# Hurricane Lake



## patriot10 (Dec 1, 2007)

*I heard thru the grapevine that Hurricane Lake is going back to a 12" limit on Bass. Has any one heard if this is for real or not? *


----------



## roofordie (Sep 24, 2008)

I heard it too, but I dont agree with it.


----------



## fisheye48 (Sep 28, 2007)

> *roofordie (12/14/2008)*I heard it too, but I dont agree with it.


if you let the little ones stay in the lake then you will have more fish to catch later on...if they do go to i completly agree with it


----------



## flippinout (Apr 5, 2008)

There are too many small fish in that lake. I know there's some big one's too but the ratio isn't that great. I've been out there on several occasions and caught 40-60 12 inchers in 4 hours. There's not enough forage in that lake to sustain a large population. I say let the limit drop for a year ortwo. I bet the bite will get better and size of the average fish will increase. They also need to stock some golden shiners or other bait fish in there. Bluegill areok but I bet the bass would benefit alot from another food source. I don't know if threadfin shad would survive in the lake when the summer temps reach 90+ degrees.

My two pennies.


----------



## rubberboat (Oct 2, 2007)

i say let it stay lick it is but i wish they would quit fertilizing it in bedding season so we can catch the damn big fish


----------



## patriot10 (Dec 1, 2007)

*I agree there is too many 12 inch fishin the lakeand the big boys arent hitting. Last two years I have caught better fish out of Bear than Hurricane. I have fished Hurricane over 20 years and the last 3 years the big boys just arent hitting like they use to.*


----------



## konz (Oct 1, 2007)

I know nothing about fresh water fishing but wouldn't larger bass eat smaller bass?


----------



## reelthrill (Oct 3, 2007)

> *patriot10 (12/17/2008)**I agree there is too many 12 inch fishin the lakeand the big boys arent hitting. Last two years I have caught better fish out of Bear than Hurricane. I have fished Hurricane over 20 years and the last 3 years the big boys just arent hitting like they use to.*


I agree. I have fished Hurricane lake for 30 years and the past three years have been about the worst for big fish I have ever seen.


----------



## davdoc0011 (Nov 13, 2008)

Last time i fished hurricane i had a catfish line out and left it sitting in the middle about 100 yards to 150 yards from the landing..no hits until about 30 minutes...then it slowly started pulling...i wasnt ancored and what ever it was just pulled the boat around real slowly..any ideas..that was my 1st trip there and havent been back. Figured a gator or turtle...any ideas???
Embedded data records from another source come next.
(** The text [{"quantity":2}] and what [JSON.parse] makes of it. *)
Definition quantity_only_text : jsstring :=
  str "{" ++ quote ++ str "quantity" ++ quote ++ str ":2}".
Definition quantity_only : value := VObject [(str "quantity", VNumber 2%float)].

(** [sugar] written with U+017F, the long s. *)
Definition long_s_sugar : jsstring := 383 :: str "ugar".

(** How a handler ends after the confirmation: [return res.sendStatus(200)],
    or the [catch] block when the delivery threw. *)
Definition finish (r : run unit * list effect) : run response * list effect :=
  match r with
  | (Settled (Normal _), t) => (Normal (sendStatus 200), t)
  | (Settled (Throw _), t) => (Normal (sendStatus 500), t)
  | (Pending, t) => (Pending, t)
  end.

(** The extractor's output has a string in its [product] field. *)
Definition string_product (parsed : value) : bool :=
  match get parsed (str "product") with
  | Normal (VString _) => true
  | _ => false
  end.

(** A verification request with no query parameter at all. *)
Definition no_query : query :=
  {| hub_mode := VUndefined; hub_verify_token := VUndefined; hub_challenge := VUndefined |}.

(** The verification request [?hub.mode=subscribe&hub.verify_token=t&hub.challenge=c]. *)
Definition subscribe_query (t c : jsstring) : query :=
  {| hub_mode := VString (str "subscribe");
     hub_verify_token := VString t;
     hub_challenge := VString c |}.

(** The delivery [{"entry": []}]. *)
Definition empty_entry : value := VObject [(str "entry", VArray [])].

(** The JSON text [{"product":name,"quantity":q,"unit":u}]. *)
Definition candidate_text (name q u : jsstring) : jsstring :=
  str "{" ++ quote ++ str "product" ++ quote ++ str ":" ++ quote ++ name ++ quote
  ++ str "," ++ quote ++ str "quantity" ++ quote ++ str ":" ++ q
  ++ str "," ++ quote ++ str "unit" ++ quote ++ str ":" ++ quote ++ u ++ quote
  ++ str "}".

(** A world in which the model reads [1 kg constructor] as an order of the
    product [constructor]. *)
Definition world_constructor : world :=
  world_answering (candidate_text (str "constructor") (str "1") (str "kg"))
                  (Normal (candidate (str "constructor") (VNumber 1%float) (str "kg"))).

(** ** Further vocabulary: payloads and call sequences *)

(** The request body of [sendWhatsapp(to, text)] (lines 60-64). *)
Definition text_message (to : value) (text : jsstring) : value :=
  VObject [ (str "messaging_product", VString (str "whatsapp"));
            (str "to", to);
            (str "text", VObject [(str "body", VString text)]) ].
(** The ledger half of the [onOrder] callback given to the engine:
    one EARN row per order, the wallet is not touched. *)
Definition onOrder (suffix : string) (o : Engine.OrderPayload) (s : AppState) : AppState :=
  let amountMinor := Math.round (Engine.profitUsd o * 100)%Q in
  mkState (wallet s) (assets s) (accruedMinor s)
          (mkEntry ("l_" ++ suffix) EARN amountMinor "USD" (Engine.ts o) (Some "run-order"%string)
                   (Some (OrderMeta (Engine.platform o) (Engine.symbol o)))
           :: ledger s).

End RunPage.

(** ** Local calendar days

    [isSameDay] and [startOfDay] of both components, for a local zone at a
    fixed offset from UTC: two instants have the same year, month and date
    exactly when they fall in the same local day number. *)

Module LocalDay.

Definition dayMs : Z := 24 * 60 * 60 * 1000.

(** LocalTZA(t, isUTC): local time minus UTC, in milliseconds, at the UTC
    instant [t] when [isUTC] is true and at the local time [t] when it is
    false. *)
Definition Zone : Type := Z -> bool -> Z.

(** A zone that never changes its clocks. *)
Definition fixed (offsetMs : Z) : Zone := fun _ _ => offsetMs.

Section Zone.

Variable tza : Zone.

(** LocalTime(t) and UTC(t). *)
Definition localTime (t : Z) : Z := t + tza t true.
Definition utc (t : Z) : Z := t - tza t false.

(** Day(LocalTime(t)): the local calendar date, as a count of days. *)
Definition localDay (t : Z) : Z := localTime t / dayMs.

(** Same year, month and day of the month. *)
Definition isSameDay (a b : Z) : bool := localDay a =? localDay b.

(** [new Date(y, m, d)] of a date: the instant of its local midnight. *)
Definition midnight (day : Z) : Z := utc (day * dayMs).

Definition startOfDay (d : Z) : Z := midnight (localDay d).

(** Local midnight is the first instant of its date: the instants from
    it on, and no others, have that date or a later one. *)
Definition orderly : Prop :=
  forall (day t : Z), day <= localDay t <-> midnight day <= t.

End Zone.

(** A zone that changes its clocks once, at the UTC instant [change],
    from the offset [before] to the offset [after].  A local time that the
    change skips or repeats is read with the offset before the change. *)
Definition clockChange (before after change : Z) : Zone :=
  fun t isUTC =>
    if isUTC then (if t <? change then before else after)
    else (if t <? change + Z.max before after then before else after).

(** New York around 10 March 2024, when 2:00 EST became 3:00 EDT at 7:00
    UTC, and around 3 November 2024, when 2:00 EDT became 1:00 EST at 6:00
    UTC. *)
Definition newYorkSpring2024 : Zone := clockChange (-18000000) (-14400000) 1710054000000.
Definition newYorkAutumn2024 : Zone := clockChange (-14400000) (-18000000) 1730613600000.

End LocalDay.

(** ** components/run/RunControlPanel.tsx *)

Module RunControlPanel.

Import Store.

(** The component state the two handlers write. *)
Record Panel : Type := mkPanel {
  running : bool;
  startedAt : Z
}.

(** A toast, by the i18n key of its text. *)
Inductive Toast : Type :=
| toastError (key : string)
| toastSuccess (key : string).

(** [parseInvestMinor], from the value [parseFloat(input)] gave; [None]
    is its NaN. *)
Definition parseInvestMinor (v : number Q) : option Z :=
  match v with
  | NotFinite => None
  | Finite v => if Qle_bool v 0 then None else Some (Math.round (Double.mul v 100))
  end.

Definition MIN_MAIN : Z := 100.
Definition MIN_MINOR : Z := MIN_MAIN * 100.

Definition doStop (p : Panel) (s : AppState) : Toast * Panel * AppState :=
  (toastSuccess "run.stopped", mkPanel false (startedAt p), s).

Section Start.

(** The [hasAddress] prop, [parseFloat(investInput)], the clock reading
    and the random tail of the ledger id. *)
Variable hasAddress : bool.
Variable investInput : number Q.
Variable now : Z.
Variable suffix : string.

Definition handleStart (p : Panel) (s : AppState) : Toast * Panel * AppState :=
  if negb hasAddress then (toastError "run.needAddress", p, s)
  else
    match parseInvestMinor investInput with
    | None => (toastError "run.investInvalid", p, s)
    | Some investMinor =>
        if investMinor <? MIN_MINOR then (toastError "run.min100", p, s)
        else if investMinor >? availableMinor (wallet s) then (toastError "run.investExceed", p, s)
        else
          let w := wallet s in
          let s' :=
            mkState (mkWallet (availableMinor w - investMinor) (pendingMinor w + investMinor)
                              (currency w) now)
                    (assets s) (accruedMinor s)
                    (mkEntry ("l_" ++ suffix) ADJUSTMENT (- investMinor) (currency w) now
                             (Some "run-invest"%string) None
                     :: ledger s) in
          (toastSuccess "run.running", mkPanel true now, s')
    end.

End Start.

End RunControlPanel.

(** ** components/WalletKPIGroup.tsx *)

Module WalletKPIGroup.

Import Store.

Inductive PayoutStatus : Type := SENT | PARTIAL | PENDING.

Record YesterdayNumbers : Type := mkNumbers {
  grossMinor : Z;
  feeMinor : Z;
  netMinor : Z;
  yesterdayDate : Z;
  today : Z
}.

Record PayoutInfo : Type := mkInfo {
  status : PayoutStatus;
  paidMinorToday : Z
}.

Definition isEarning (e : LedgerEntry) : bool :=
  match type e with EARN | COMMISSION => true | _ => false end.

Definition isPayout (e : LedgerEntry) : bool :=
  match type e with PAYOUT => true | _ => false end.

Section Zone.

Variable tza : LocalDay.Zone.

(** [now] is the instant [new Date()] reads. *)
Definition getYesterdayNumbers (now : Z) (ledger : list LedgerEntry) : YesterdayNumbers :=
  let today := now in
  let y := LocalDay.startOfDay tza today - 24 * 60 * 60 * 1000 in
  let grossMinor :=
    fold_left (fun sum e => sum + amountMinor e)
              (filter (fun e => isEarning e && LocalDay.isSameDay tza (createdAt e) y) ledger)
              0 in
  let feeMinor := Math.round (Double.mul (inject_Z grossMinor) (Double.lit 2 10)) in
  let netMinor := Z.max 0 (grossMinor - feeMinor) in
  mkNumbers grossMinor feeMinor netMinor y today.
Only thing we landed were some .5 Lb bass..



I couldnt get anywhere with whatever was on the other end of that line..I finally cut it..had on stealth moss green 50 lb.


----------



## PorknBeans (Nov 21, 2007)

> *davdoc0011 (12/17/2008)*Last time i fished hurricane i had a catfish line out and left it sitting in the middle about 100 yards to 150 yards from the landing..no hits until about 30 minutes...then it slowly started pulling...i wasnt ancored and what ever it was just pulled the boat around real slowly..any ideas..that was my 1st trip there and havent been back. Figured a gator or turtle...any ideas???
> 
> Only thing we landed were some .5 Lb bass..
> 
> I couldnt get anywhere with whatever was on the other end of that line..I finally cut it..had on stealth moss green 50 lb.


sounds like u got hooked on an alligator snapping turtle...they get huge..ive seen them in blackwater about 90-100lbs but they do get bigger...feels like you are fighting the bottom of the lake haha:letsdrink


----------



## PorknBeans (Nov 21, 2007)

how many bass can you keep with that 12in limit?


----------



## patriot10 (Dec 1, 2007)

*Only 5 but with Hurricane they have to be over 18 inches and not over 24 inches. Only 1 can be over 24. All other lakes and rivers in the area are 5 per person 12 inches or better*


----------



## fishallyear (Oct 24, 2007)

i think relaxing the slot for a year or 2 would help, but i see folks keeping undersized bass every time i go. emailed fwc a couple of times about it, so they might as well remove the slot since they don't enforce it..........


----------



## davdoc0011 (Nov 13, 2008)

May have been a turtle...kinda freaked me out


----------